Через несколько месяцев развращающей скуки в моей голове созрела смутная идея увидеть этого мужчину. Я, словно играясь, повторяла его имя, с удивлением находя в нем новое, крайне скандальное звучание.

Рискнув обратиться к Facebook, я смотрела на единственный результат, который мне выдали по запросу этого элегантного имени, и понимала: мне необходимо найти какой-то повод, чтобы добавить его в друзья.
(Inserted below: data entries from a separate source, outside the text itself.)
(** ** Properties *)

(** Exactly once and in order: whatever the order of command frames and control ticks, every
    frame is answered, and the commands that are acknowledged, behind those that waited before,
    are exactly those the application is given, in order and once, followed by those that still
    wait; a command that is not acknowledged never reaches the application, and a failed safety
    check loses none. *)
Theorem pipeline_exactly_once {W : Type} `{!UserApplication W, !QuietApplication} (env : Env W)
    (monitor_isSafe : nat -> Shared W -> bool) (kMaxCommandsPerTick : nat) (ctl : ScheduledControlTask)
    (kMaxLineLen : nat) (kMaxValidCommandID long_bits : Z) (MaxPayload : nat)
    (evs : list event) (s : pipe) (out : list (list Z)) (l : list Command) :
  (forall h, sh_queue (app_forceSafeAbort h) = sh_queue h) ->
  0 < kMaxLineLen -> 6 <= MaxPayload -> (Z.of_nat MaxPayload < 65536)%Z ->
  sc_monitorCount ctl <= length (sc_monitors ctl) -> Forall event_ok evs -> pipe_ok env kMaxLineLen MaxPayload s out l ->
  exists calls s' acks l',
    pipe_run env monitor_isSafe kMaxCommandsPerTick ctl kMaxLineLen kMaxValidCommandID long_bits MaxPayload evs s =
      Some (calls, s') /\
    length acks = length (commands_sent evs) /\
    pipe_ok env kMaxLineLen MaxPayload s' (out ++ answers acks (commands_sent evs)) l' /\
    l ++ accepted_commands acks (commands_sent evs) = commands_handled calls ++ l'.
Proof. intros Hquiet. by apply pipe_run_ok. Qed.

(** Acknowledged commands are delivered: while the monitors find the system safe, a queue of
    [l] commands is handed to the application, oldest first, [CfgMaxCommandsPerTick] per control
    tick, so it is empty after [length l / CfgMaxCommandsPerTick] ticks, rounded up. *)
Theorem pipeline_drains {W : Type} `{!UserApplication W, !QuietApplication} (env : Env W)
    (monitor_isSafe : nat -> Shared W -> bool) (kMaxCommandsPerTick : nat) (ctl : ScheduledControlTask)
    (kMaxLineLen : nat) (kMaxValidCommandID long_bits : Z) (MaxPayload : nat)
    (nows : list Z) (s : pipe) (out : list (list Z)) (l : list Command) :
  sc_monitorCount ctl <= length (sc_monitors ctl) -> sc_validateDependencies ctl = true ->
  (forall h, all_monitors_safe monitor_isSafe ctl h = true) -> pipe_ok env kMaxLineLen MaxPayload s out l ->
  length l <= length nows * kMaxCommandsPerTick ->
  exists calls s',
    pipe_run env monitor_isSafe kMaxCommandsPerTick ctl kMaxLineLen kMaxValidCommandID long_bits MaxPayload
      (ControlTick <$> nows) s = Some (calls, s') /\
    commands_handled calls = l /\ pipe_ok env kMaxLineLen MaxPayload s' out [].
Proof.
  intros Hmon Hd Hsafe Hs Hn.
  destruct (control_ticks_drain env monitor_isSafe kMaxCommandsPerTick ctl kMaxLineLen kMaxValidCommandID long_bits MaxPayload
    nows s out l Hmon Hd Hsafe Hs) as (calls & s' & E & Hc & Hs').
  rewrite firstn_all2 in Hc by done. rewrite drop_ge in Hs' by done. by exists calls, s'.
Qed.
Я собиралась незаметно проникнуть в его мир, вооружившись беспроигрышным предлогом — литературой, подобно очаровательному троянскому коню, скрывающему в своих предательских недрах мою версию Лолиты, возможно, уже перезрелой, но в полной боевой готовности.

Потребность все узнать о нем зудела в моем мозгу как укус комара; пара-тройка наводящих вопросов Филиппу позволили понять: еще в детстве я встречала его в коридорах клиники, когда он обходил своих больных. Мучительно пытаясь вытащить из себя хоть какое-нибудь воспоминание, я внезапно увидела день рождения моего дяди двухлетней давности: целый вечер я слонялась среди стариков, даже не замечая мужчину, которого мне описали как сексуально озабоченного, увлеченного теми же книгами, что и я, только опередившего меня во всем на двадцать пять лет. Двадцать пять лет — это много. Он уже вовсю ласкал женщин, когда я, еще невинное дитя, ручонками цеплялась за грудь своей матери.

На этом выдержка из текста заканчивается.